Daniel Ortega's regime closed the office of the Organization of American States (OAS) in Managua on Sunday and announced the departure of Nicaraguan representatives to that body, from which it had already announced their withdrawal in November 2021.

According to Nicaraguan Foreign Minister Denis Moncada, his country immediately stops participating in the OAS and withdraws credentials from its representatives in Washington. “Nor will this infamous agency, consequently, have offices in our country.

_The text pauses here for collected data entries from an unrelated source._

Definition reduceAlsoOn (modifier : HandlerModifier) (actions : list string)
  : Eff StatelessModel HandlerModifier :=
  m ← get ;;;
  match actionMatch m !! modifiedAction modifier with
  | None =>
      throw (NewError ("Cannot modify action handler - no reducer for action "
                       +:+ modifiedAction modifier))
  | Some reducer =>
      _ ← modify (λ m, foldl (λ m a, setActionMatch (<[a:=reducer]> (actionMatch m)) m)
                             m actions) ;;;
      ret modifier
  end.

Definition sideEffectAlsoOn (modifier : HandlerModifier) (actions : list string)
  : Eff StatelessModel HandlerModifier :=
  m ← get ;;;
  match sideEffectMatch m !! modifiedAction modifier with
  | None =>
      throw (NewError
        ("Cannot modify action handler - no side-effect producer for action "
         +:+ modifiedAction modifier))
  | Some seProducer =>
      _ ← modify (λ m, foldl (λ m a, setSideEffectMatch
                                       (<[a:=seProducer]> (sideEffectMatch m)) m)
                             m actions) ;;;
      ret modifier
  end.

Definition reducerDefined (actionName : string) : JsError :=
  NewError ("Reducer for [" +:+ actionName +:+ "] already defined.").

Definition sideEffectDefined (actionName : string) : JsError :=
  NewError ("Side-effect producer for [" +:+ actionName +:+ "] already defined.").

(** The two guarded assignments shared by [addActionHandler] and
    [addActionSubtypeHandler]. *)
Definition installReducer (actionName : string) (reducer : IReducer)
  : Eff StatelessModel unit :=
  m ← get ;;;
  match actionMatch m !! actionName with
  | None => modify (setActionMatch (<[actionName:=reducer]> (actionMatch m)))
  | Some _ => throw (reducerDefined actionName)
  end.

Definition installSideEffect (actionName : string) (seProducer : ISideEffectHandler)
  : Eff StatelessModel unit :=
  m ← get ;;;
  match sideEffectMatch m !! actionName with
  | None =>
      modify (setSideEffectMatch (<[actionName:=seProducer]> (sideEffectMatch m)))
  | Some _ => throw (sideEffectDefined actionName)
  end.

Definition addActionHandler (actionName : string)
    (reducer : option INewStateReducer) (seProducer : option ISideEffectHandler)
  : Eff StatelessModel HandlerModifier :=
  _ ← match reducer with
      | Some r => installReducer actionName (produce r)
      | None => ret tt
      end ;;;
  _ ← match seProducer with
      | Some se => installSideEffect actionName se
      | None => ret tt
      end ;;;
  ret (createHandlerModifier actionName).

Definition addActionSubtypeHandler (actionName : string) (matches : Action → bool)
    (reducer : option INewStateReducer) (seProducer : option ISideEffectHandler)
  : Eff StatelessModel HandlerModifier :=
  _ ← match reducer with
      | Some r =>
          installReducer actionName
            (λ st action, if matches action then produce r st action else st)
      | None => ret tt
      end ;;;
  _ ← match seProducer with
      | Some se =>
          installSideEffect actionName
            (λ st action seDispatch,
               if matches action then se st action seDispatch else ret tt)
      | None => ret tt
      end ;;;
  ret (createHandlerModifier actionName).

Definition replaceActionHandler (actionName : string)
    (reducer : option INewStateReducer) (seProducer : option ISideEffectHandler)
  : Eff StatelessModel HandlerModifier :=
  _ ← modify (λ m, setActionMatch
                     (deleteProperty inheritedReducers actionName (actionMatch m)) m) ;;;
  _ ← modify (λ m, setSideEffectMatch
                     (deleteProperty inheritedSideEffects actionName
                        (sideEffectMatch m)) m) ;;;
  addActionHandler actionName reducer seProducer.

Definition extendActionHandler (actionName : string)
    (reducer : option INewStateReducer) (seProducer : option ISideEffectHandler)
  : Eff StatelessModel HandlerModifier :=
  m ← get ;;;
  let currReducer : IReducer :=
    default (λ st _, st) (actionMatch m !! actionName) in
  _ ← modify (setActionMatch
    (<[actionName := λ st action,
         let tmp := currReducer st action in
         match reducer with
         | Some r => produceOn tmp (λ st', r st' action)
         | None => tmp
         end]> (actionMatch m))) ;;;
  m ← get ;;;
  let currSEProducer : ISideEffectHandler :=
    default (λ _ _ _, ret tt) (sideEffectMatch m !! actionName) in
  _ ← modify (setSideEffectMatch
    (<[actionName := λ st action dispatch,
         _ ← currSEProducer st action dispatch ;;;
         match seProducer with
         | Some se => se st action dispatch
         | None => ret tt
         end]> (sideEffectMatch m))) ;;;
  ret (createHandlerModifier actionName).

(** *** Streams

    The part of RxJS the suspension code relies on: a [Subject], and the
    chain [takeUntil(timer) / reduce / concatMap(of)] that every subscriber
    of the Observable returned by [suspendWithTimeout] gets. Subscribers are
    passive: they record what they are sent. *)

Inductive Notification (A : Type) : Type :=
  | Next (a : A)
  | Error (e : JsError)
  | Complete.
Arguments Next {A} a.
Arguments Error {A} e.
Arguments Complete {A}.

Its local headquarters have been closed,” he added.

In a letter read through an official transmission, Moncada said that “as of this date” Nicaragua stops being part of “all the misleading mechanisms of this engendro, call them the Permanent Council, call them commissions, call themselves meetings, call themselves the Summit of the Americas”. “We will not have a presence in any of the instances of this diabolical Instrument of the so-called OAS,” he said.

Dictator Ortega, a 76-year-old former guerrilla in power since 2007, had announced at the end of last year Nicaragua's withdrawal from the OAS, which ignored his election for a fourth consecutive term, with his rivals and opponents imprisoned and accused of plotting against him.

However, according to the protocols, the exit had to take place within two years, in order for Nicaragua to complete the outstanding commitments it might have with the agency.

On March 23, the then permanent representative of Nicaragua to the OAS, Arturo McFields, surprised during his speech at a session of the permanent council, during which he called Ortega's administration a “dictatorship” and denounced the precarious conditions in which his opponents were detained.

Arturo McFields' Intervention at the OAS

“I can't understand the government's motives, but this withdrawal is made one month after my speech to the OAS,” McFields said Sunday, in conversation with AFP.

The OAS offices “have historically been in our country and were part of a historic process of pacification in Nicaragua. Offices representing the peace accords in Nicaragua have been closed. The government is closing a door to peace,” he added.

According to McFields, the OAS offices in Managua currently operated with basic administrative staff.